Background: Non-Alcoholic Fatty Liver Disease (NAFLD) is the most common liver disease worldwide, it causes chronic hepatitis, which leads to cirrhosis and hepatocellular carcinoma. We aimed to assess the value of liver fatty acid binding protein (L-FABP) in the diagnosis of non-alcoholic fatty liver disease in comparison to ultrasonography.
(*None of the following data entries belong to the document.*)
(** A call begins or returns to the caller, or a reader wakes up without a
    cause.  The users guarantee that there is one reader, and, without a write
    lock, one writer. *)
Inductive ch_env : ch_state -> ch_state -> Prop :=
| ch_call_write c ts h k t d :
    ts !! t = None -> (fn_lock c = LockSingle -> map_Forall (fun _ p => is_writer p = false) ts) ->
    ch_env (CS c ts h k) (CS c (<[t := WLock d]> ts) h k)
| ch_call_read c ts h k t :
    ts !! t = None -> map_Forall (fun _ p => is_writer p = true) ts ->
    ch_env (CS c ts h k) (CS c (<[t := RStart]> ts) h k)
| ch_return c ts h k t p :
    ts !! t = Some p -> (exists r, p = WRet r) \/ (exists d, p = RRet d) ->
    ch_env (CS c ts h k) (CS c (delete t ts) h k)
| ch_spurious c ts h k t p p' :
    ts !! t = Some p -> woken (fn_read c) p = Some p' ->
    ch_env (CS c ts h k) (CS c (<[t := p']> ts) h k).

Inductive ch_reach (c : muggle_channel) : ch_state -> Prop :=
| ch_init : ch_reach c (CS c ∅ [] [])
| ch_next s s' : ch_reach c s -> ch_code s s' \/ ch_env s s' -> ch_reach c s'.

(** ** The invariant *)

Section Invariant.
Implicit Types (c : muggle_channel) (h k : list Z).

(** How many messages fit: one place is lost to the reader and one to tell full
    from empty. *)
Definition usable c : Z := Z.max 0 (ch_capacity c - 2).

Record ring_ok c h k : Prop := {
  ro_cap : exists e, 0 <= e <= 31 /\ ch_capacity c = 2 ^ e;
  ro_write : write_cursor c = Z.of_nat (length h) mod ch_capacity c;
  ro_read : read_cursor c = (Z.of_nat (length k) - 1) mod ch_capacity c;
  ro_prefix : k `prefix_of` h;
  ro_room : Z.of_nat (length h) - Z.of_nat (length k) <= usable c;
  (* the writers have seen the messages [j - 1] and before taken *)
  ro_cached : fn_read c = ReadBusy -> exists j, 0 <= j <= Z.of_nat (length k) /\
    cached_r_cur c = (j - 1) mod ch_capacity c /\ Z.of_nat (length h) - j <= usable c;
  ro_blocks : exists b, ch_blocks c = Some b /\ Z.of_nat (length b) = ch_capacity c /\
    forall j d, (length k <= j)%nat -> h !! j = Some d -> rd b (Z.of_nat j mod ch_capacity c) = Some d
}.

(** What a thread knows at its place. *)
Definition local_ok c h k (p : ch_pc) : Prop :=
  let W := Z.of_nat (length h) in
  let R := Z.of_nat (length k) in
  let room wpos := wpos = (W + 1) mod ch_capacity c /\ W + 1 - R <= ch_capacity c - 2 /\
    (fn_read c = ReadBusy -> wpos <> cached_r_cur c) in
  match p with
  | WLoad _ wpos => fn_read c = ReadBusy /\ wpos = (W + 1) mod ch_capacity c
  | WStore _ wpos => room wpos
  | WMove d wpos => room wpos /\ load_block c (W mod ch_capacity c) = Some d
  | RTest rpos => fn_read c <> ReadMutex /\ rpos = R mod ch_capacity c
  | RTake rpos => rpos = R mod ch_capacity c /\ R < W
  | RMove d rpos => rpos = R mod ch_capacity c /\ h !! length k = Some d
  | RWait rpos wpos => fn_read c = ReadSync /\ rpos = R mod ch_capacity c /\ wpos = rpos
  | RSleep rpos => fn_read c = ReadSync /\ rpos = R mod ch_capacity c
  | WMutex _ | WMUnlock _ | RMLock | RMTest | RMSleep | RMUnlock _ => fn_read c = ReadMutex
  | _ => True
  end.

(** In the critical section of the write lock. *)
Definition critical (p : ch_pc) : bool :=
  match p with
  | WMutex _ | WTest _ | WLoad _ _ | WStore _ _ | WMove _ _ | WMUnlock _ | WUnlock _ => true
  | _ => false
  end.
Definition exclusive (l : lock_fn) (p : ch_pc) : bool :=
  match l with LockSingle => is_writer p | _ => critical p end.

(** Holds the read mutex. *)
Definition holds_rlock (r : read_fn) (p : ch_pc) : bool :=
  match r, p with
  | ReadMutex, (WTest _ | WStore _ _ | WMove _ _ | WMUnlock _ | RMTest | RTake _ | RMove _ _ | RMUnlock _) => true
  | _, _ => false
  end.

(** Will wake the reader. *)
Definition waking (p : ch_pc) : bool :=
  match p with WMUnlock r | WUnlock r => r =? MUGGLE_OK | WWake => true | _ => false end.

Definition asleep (p : ch_pc) : bool := match p with RSleep _ | RMSleep => true | _ => false end.

Record ch_inv (s : ch_state) : Prop := {
  ci_ring : ring_ok (chan s) (sent s) (received s);
  ci_local : forall t p, ch_threads s !! t = Some p -> local_ok (chan s) (sent s) (received s) p;
  ci_lock : forall t p, ch_threads s !! t = Some p -> fn_lock (chan s) <> LockSingle -> critical p = true ->
    ch_lock (chan s) = Some t;
  ci_exclusive : forall t1 t2 p1 p2, ch_threads s !! t1 = Some p1 -> ch_threads s !! t2 = Some p2 ->
    exclusive (fn_lock (chan s)) p1 = true -> exclusive (fn_lock (chan s)) p2 = true -> t1 = t2;
  ci_reader : forall t1 t2 p1 p2, ch_threads s !! t1 = Some p1 -> ch_threads s !! t2 = Some p2 ->
    is_writer p1 = false -> is_writer p2 = false -> t1 = t2;
  ci_rlock : forall t p, ch_threads s !! t = Some p -> holds_rlock (fn_read (chan s)) p = true ->
    ch_rlock (chan s) = Some t;
  (* no wake-up is lost *)
  ci_wake : forall t p, ch_threads s !! t = Some p -> asleep p = true ->
    (length (sent s) = length (received s)) \/ exists t' p', ch_threads s !! t' = Some p' /\ waking p' = true
}.

(** Thread [t] moves on from [p] to [p']. *)
Lemma ch_move c ts h k t p c' p' h' k' :
  ch_inv (CS c ts h k) -> ts !! t = Some p ->
  let others (P : nat -> ch_pc -> Prop) := forall t2 p2, t2 <> t -> ts !! t2 = Some p2 -> P t2 p2 in
  fn_lock c' = fn_lock c -> fn_read c' = fn_read c -> ring_ok c' h' k' -> local_ok c' h' k' p' ->
  others (fun _ p2 => local_ok c h k p2 -> local_ok c' h' k' p2) ->
  (fn_lock c = LockSingle \/ ch_lock c' = ch_lock c /\ (critical p' = true -> critical p = true) \/
   ch_lock c' = Some t /\ others (fun _ p2 => critical p2 = false) \/
   others (fun _ p2 => critical p2 = false) /\ critical p' = false) ->
  (exclusive (fn_lock c) p' = true -> exclusive (fn_lock c) p = true \/ others (fun _ p2 => exclusive (fn_lock c) p2 = false)) ->
  is_writer p' = is_writer p ->
  (ch_rlock c' = ch_rlock c /\ (holds_rlock (fn_read c) p' = true -> holds_rlock (fn_read c) p = true) \/
   ch_rlock c' = Some t /\ others (fun _ p2 => holds_rlock (fn_read c) p2 = false) \/
   others (fun _ p2 => holds_rlock (fn_read c) p2 = false) /\ holds_rlock (fn_read c) p' = false) ->
  (asleep p' = true -> length h' = length k') ->
  (waking p' = true \/ others (fun _ p2 => asleep p2 = false) \/ length h' = length h /\ waking p = false) ->
  (length k' = length k \/ others (fun _ p2 => asleep p2 = false)) ->
  ch_inv (CS c' (<[t := p']> ts) h' k').
Proof.
  intros HI Ht others El Er Hro Hl Hls Hlk Hex Hw Hrl Hsl Hwk Hk; split; simpl; rewrite ?El, ?Er; try done.
  - intros t2 p2 H2; upd; [done|]; eapply Hls; [done..|]; by apply (ci_local _ HI t2).
  - intros t2 p2 H2 Hn Hc; pose proof (ci_lock _ HI) as HL; simpl in HL; upd.
    + destruct Hlk as [E|[[E Hc']|[[E _]|[_ Hc']]]]; [done|rewrite E; by apply (HL _ p); auto|done|congruence].
    + destruct Hlk as [E|[[E H3]|[[E H3]|[H3 _]]]]; [done|rewrite E; by eapply HL|rewrite (H3 t2 p2) in Hc by done; done..].
  - intros t1 t2 p1 p2 H1 H2 E1 E2; pose proof (ci_exclusive _ HI) as HX; simpl in HX; upd; [done| | |by eapply HX].
    + destruct (Hex E2) as [E|H3]; [by eapply HX|rewrite (H3 t1 p1) in E1 by done; done].
    + destruct (Hex E1) as [E|H3]; [by eapply HX|rewrite (H3 t2 p2) in E2 by done; done].
  - intros t1 t2 p1 p2 H1 H2 E1 E2; pose proof (ci_reader _ HI) as HX; simpl in HX; upd; [done|..];
      rewrite ?Hw in *; by eapply HX.
  - intros t2 p2 H2 Hh; pose proof (ci_rlock _ HI) as HL; simpl in HL; upd.
    + destruct Hrl as [[E Hh']|[[E _]|[_ Hh']]]; [rewrite E; by apply (HL _ p); auto|done|congruence].
    + destruct Hrl as [[E H3]|[[E H3]|[H3 _]]]; [rewrite E; by eapply HL|rewrite (H3 t2 p2) in Hh by done; done..].
  - intros t2 p2 H2 Hs; upd; [left; auto|].
    destruct Hwk as [Hwk|[Hh|[Hh Hp]]]; [right; exists t, p'; by rewrite lookup_insert_eq|rewrite (Hh t2 p2) in Hs by done; done|].
    destruct Hk as [Hk|Hk]; [|rewrite (Hk t2 p2) in Hs by done; done].
    destruct (ci_wake _ HI t2 p2) as [He|(t' & q & Hq & Pq)]; [done..|left; simpl in He; lia|right].
    simpl in Hq; exists t', q; rewrite lookup_insert_ne; [done|]; intros ->; congruence.
Qed.

(** A step of the code that changes neither the ring nor the locks. *)
Lemma ch_quiet c ts h k t p p' : ch_inv (CS c ts h k) -> ts !! t = Some p -> local_ok c h k p' ->
  critical p' = critical p -> is_writer p' = is_writer p -> holds_rlock (fn_read c) p' = holds_rlock (fn_read c) p ->
  (asleep p' = true -> length h = length k) -> (waking p' = true \/ waking p = false) ->
  ch_inv (CS c (<[t := p']> ts) h k).
Proof.
  intros HI Ht Hl Hc Hw Hh Hs Hk; eapply ch_move; try done; [apply HI|..]; auto.
  - right; left; split; [done|]; congruence.
  - intros E; left; destruct (fn_lock c); simpl in *; congruence.
  - left; split; [done|]; congruence.
  - destruct Hk; [by left|right; auto].
Qed.
End Invariant.

Section Steps_ok.
Implicit Types (c : muggle_channel) (h k : list Z).

Lemma capacity_pos c h k : ring_ok c h k -> 0 < ch_capacity c.
Proof. intros H; destruct (ro_cap _ _ _ H) as (e & He & ->); lia. Qed.

Lemma next_pos_mod c h k n : ring_ok c h k -> next_pos c (n mod ch_capacity c) = (n + 1) mod ch_capacity c.
Proof.
  intros H; destruct (ro_cap _ _ _ H) as (e & He & E); unfold next_pos; rewrite E.
  assert (0 < 2 ^ e <= 2 ^ 31) by (split; [lia|apply Z.pow_le_mono_r; lia]).
  pose proof (Z.mod_pos_bound n (2 ^ e)); rewrite wrap_small by (unfold in_width; lia).
  by rewrite ring_idx_mod, Z.add_mod_idemp_l by lia.
Qed.

Lemma write_pos c h k : ring_ok c h k ->
  next_pos c (write_cursor c) = (Z.of_nat (length h) + 1) mod ch_capacity c.
Proof. intros H; rewrite (ro_write _ _ _ H); by eapply next_pos_mod. Qed.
Patients and Methods: Ninty subjects were enrolled in this study who attended the Hepatology, Gastroenterology and Internal medicine clinics in Benha University Hospitals between January 2017 and January 2018 and divided into group I included 70 consecutive patients with non-alcoholic fatty liver disease who were diagnosed by ultrasound with or without elevated liver enzymes and group II included 20 healthy control subjects without NAFLD (by ultrasound) with normal liver enzymes. Serum levels of L-FABP were determined by enzyme-linked immunosorbent assay. Results: NAFLD patients were slightly older than healthy subjects as mean age in group I was (37.74 ± 11.7) while in group II was (36.5 ± 11.31). There was a slight increase in NAFLD in males, there was a high prevalence of NAFLD in the urban population. L-FABP levels in NAFLD patients were higher than in the control group (levels were 188.6 ± 34.94 and 137.7 ± 13.05 ng/l respectively). A strong correlation was found between L-FABP and ALT, AST, BMI and glucose levels. Analysis of ROC curve revealed that at a level 151.1 ng/sensitivity, specificity, PPV, NPV and accuracy were 83.3%, 71.8%, 31.3%, 96.6% and 73.3% respectively with AUC 0.839 and at a level 189.5 ng/sensitivity, specificity, PPV, NPV and accuracy were 90%, 90%, 95.4%, 95.4%, 88.9% with AUC was 0.950. Conclusion: Serum L-FABP could be used as a new diagnostic biomarker for detecting NAFLD.